__WHAT TO WORK ON__.
Go through the entries and copy every line that has the string "Inductive" in it.

(Stored data)
==============================
Lemma handler_try_inv_Success (w1 : World) (b64 ct fn : string) (p : params) :
  handler_try E j (tmp_of E w) (drawn w) = (Ok (Success b64 ct fn p), w1) ->
  ct = "video/mp4" /\ fn = "upscaled.mp4" /\ p = resolved_params E j /\
  calls (pipeline_start E j w) = (calls w ++ download_calls E j w)%list /\
  exists path data,
    upscale_video E (input_of E j w) (par_scale p) (par_model p) (par_output_fps p)
      (par_crf p) (par_preset p) (pipeline_start E j w) = (Ok path, w1) /\
    files (fs w1) !! path = Some data /\ b64 = b64encode E data.
Proof.
  unfold handler_try. cbv zeta. intros H.
  apply bind_inv_Ok in H as ([early | input_path] & w2 & Hacq & H).
  - exfalso. injection H as -> ->. revert Hacq. unfold acquire_input.
    destruct (PyStr.truthy (inp_video_url j)).
    + intros Hacq. apply bind_inv_Ok in Hacq as (? & ? & _ & Hacq).
      apply bind_inv_Ok in Hacq as (? & ? & _ & Hacq).
      apply bind_inv_Ok in Hacq as ([] & ? & _ & Hacq); discriminate.
    + intros Hacq. apply bind_inv_Ok in Hacq as ([] & ? & _ & Hacq); discriminate.
  - apply acquire_inv_inr in Hacq as (-> & -> & Hstart).
    apply bind_inv_Ok in H as (path & w3 & Hrun & H).
    apply bind_inv_Ok in H as (data & w4 & Hread & H).
    injection H as <- <- <- <- <-.
    revert Hread. cbv [os.read_file bind get_fs ret raise].
    destruct (files (fs w3) !! path) as [c|] eqn:Hc; [|discriminate].
    intros [= <- <-].
    repeat split; [exact Hstart|]. exists path, c. auto.
Qed.

End SuccessResponse.

(** X3: when [handler] returns a success response, its content type and file
    name are fixed, its params are the resolved request parameters, its
    payload is the base64 text of the final video as it lay in the working
    directory when the pipeline ended, and the child processes of the job
    are exactly: the download (for a [video_url]), the frame-rate probe
    (without a positive [output_fps]), then extraction, encoding with the
    reported crf and preset, and remux; the download and the three stages
    have exit status 0. *)
Theorem handler_success_response (E : Externals) (j : job_input) (w : World)
    (b64 ct fn : string) (p : params) :
  (handler E j w).1 = Ok (Success b64 ct fn p) ->
  ct = "video/mp4" /\ fn = "upscaled.mp4" /\ p = resolved_params E j /\
  (exists data,
     files (fs (stopped E j w)) !! final_in (job_work_dir E (pipeline_start E j w))
       = Some data /\
     b64 = b64encode E data) /\
  exists out_fps probe,
    (if scale_given (inp_output_fps j) then inp_output_fps j = Some out_fps /\ probe = []
     else exists rc,
            probe = [mkCall CheckOutput
                       (fps_probe_cmd (src_in (job_work_dir E (pipeline_start E j w))))
                       rc]) /\
    calls (handler E j w).2 =
      (calls w ++ download_calls E j w ++ probe ++
       stage_calls E (job_work_dir E (pipeline_start E j w)) out_fps
         (par_crf p) (par_preset p))%list.
Proof.
  intros H.
  destruct (has_source j) eqn:Hsrc;
    [|rewrite (handler_no_source E j w Hsrc) in H; discriminate].
  rewrite (handler_with_source E j w Hsrc) in H |- *. cbn [fst snd] in H |- *.
  rewrite cleaned_calls. unfold stopped.
  destruct (handler_guarded E j (tmp_of E w) (drawn w)) as [r w1] eqn:Hg.
  cbn [fst snd] in H |- *. subst r.
  apply guarded_inv_Success in Hg as [[msg Hmsg] | Htry]; [discriminate|].
  apply handler_try_inv_Success in Htry
    as (-> & -> & Hp & Hstart & path & data & Hrun & Hdata & ->).
  apply upscale_video_inv_Ok in Hrun
    as (-> & _ & out_fps & probe & Hsel & Hcalls).
  split; [reflexivity|]. split; [reflexivity|]. split; [exact Hp|].
  split; [eauto|].
  exists out_fps, probe. split.
  - rewrite Hp in Hsel. cbn [par_output_fps resolved_params] in Hsel.
    destruct (scale_given (inp_output_fps j)); [exact Hsel|].
    destruct Hsel as [_ ->]. eauto.
  - rewrite Hcalls, Hstart. now rewrite <- !app_assoc.
Qed.
(** * Tudat, SimulationSetup/EnvironmentSetup/createBodies.h

    A shallow embedding of the body-creation header of Tudat:

    - [setGlobalFrameBodyEphemerides], the frame consistency pass over a
      [NamedBodyMap] (the spec's [enforceGlobalFrame]);
    - [determineBodyCreationOrder], the dependency order resolver (the
      spec's [resolveCreationOrder]), which the header only declares.

    Bodies are heap objects reached through [boost::shared_ptr]; the pass
    mutates them in place and the adapters it attaches keep a pointer to
    another body.  The embedding therefore threads an explicit heap through
    an exception/state monad and lets adapters refer to heap locations. *)

From Stdlib Require Import String List Bool Arith Lia ZArith Permutation.
Import ListNotations.
Open Scope string_scope.
Open Scope list_scope.

Set Implicit Arguments.

(** ** C++ scalar types used as template arguments *)

(** The template arguments [StateScalarType] and [TimeType] range over the
    arithmetic types Tudat instantiates its state functions with. *)
Inductive CppType : Type :=
| cpp_double
| cpp_long_double
| cpp_Time.

(** ** Errors *)

Inductive OrientationSource : Type :=
| ofEphemeris
| ofRotationModel.

(** The three [throw std::runtime_error] sites of
    [setGlobalFrameBodyEphemerides], each with the strings its message is
    built from. *)
Inductive runtime_error : Type :=
| MissingFrameOrigin (body origin globalOrigin : string)
| FrameOrientationMismatch (src : OrientationSource)
                           (body orientation globalOrientation : string).

(** The message of the exception, as the source concatenates it. *)
Definition what (e : runtime_error) : string :=
  match e with
  | MissingFrameOrigin body origin globalOrigin =>
      "Error, body " ++ body ++ " has ephemeris in frame " ++
      origin ++ ", but no conversion to frame " ++ globalOrigin ++
      " can be made"
  | FrameOrientationMismatch ofEphemeris body orientation globalOrientation =>
      "Error, ephemeris orientation of body " ++ body
      ++ " is not the same as global orientation " ++ orientation
      ++ ", " ++ globalOrientation
  | FrameOrientationMismatch ofRotationModel body orientation globalOrientation =>
      "Error, rotation base orientation of body " ++ body ++
      " is not the same as global orientation " ++ orientation ++ ", " ++
      globalOrientation
  end.

(** ** Pointers and the body map *)

(** A [boost::shared_ptr< Body >], as the heap location it points to. *)
Definition loc : Type := nat.

(** Modelled from the spec: [NamedBodyMap] is declared in body.h, which is
    not part of this header.  The spec describes it as a mapping from name
    to (pointer to) Body.  It is represented by its iteration sequence, the
    pairs the loop of [setGlobalFrameBodyEphemerides] visits from
    [begin()] to [end()]; a map has distinct keys ([NoDup (keys m)]). *)
Definition NamedBodyMap : Type := list (string * loc).

Definition keys {A : Type} (m : list (string * A)) : list string :=
  map fst m.

(** [bodyMap.find(key)]: the mapped value, when the key is present.  The
    source tests [bodyMap.count(key) == 0] and then reads [bodyMap.at(key)];
    [count] is [0] exactly when [find] gives nothing. *)
Fixpoint find {A : Type} (m : list (string * A)) (key : string) : option A :=
  match m with
  | [] => None
  | (k, v) :: rest => if String.eqb k key then Some v else find rest key
  end.

Definition count {A : Type} (m : list (string * A)) (key : string) : nat :=
  match find m key with
  | Some _ => 1
  | None => 0
  end.

Section GlobalFrame.

(** The value sets of the time and state scalar types.  Floating-point
    arithmetic is kept abstract: [sadd] is the scalar addition. *)
Variable Time : Type.
Variable Scalar : Type.
Variable sadd : Scalar -> Scalar -> Scalar.

(** [Eigen::Matrix< StateScalarType, 6, 1 >]: position and velocity. *)
Record Vector6 : Type := mkVector6 {
  pos_x : Scalar; pos_y : Scalar; pos_z : Scalar;
  vel_x : Scalar; vel_y : Scalar; vel_z : Scalar
}.

Definition vadd (a b : Vector6) : Vector6 :=
  {| pos_x := sadd (pos_x a) (pos_x b);
     pos_y := sadd (pos_y a) (pos_y b);
     pos_z := sadd (pos_z a) (pos_z b);
     vel_x := sadd (vel_x a) (vel_x b);
     vel_y := sadd (vel_y a) (vel_y b);
     vel_z := sadd (vel_z a) (vel_z b) |}.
==============================
__THE COMPLETED TASK__.
Inductive CppType : Type :=
Inductive OrientationSource : Type :=
Inductive runtime_error : Type :=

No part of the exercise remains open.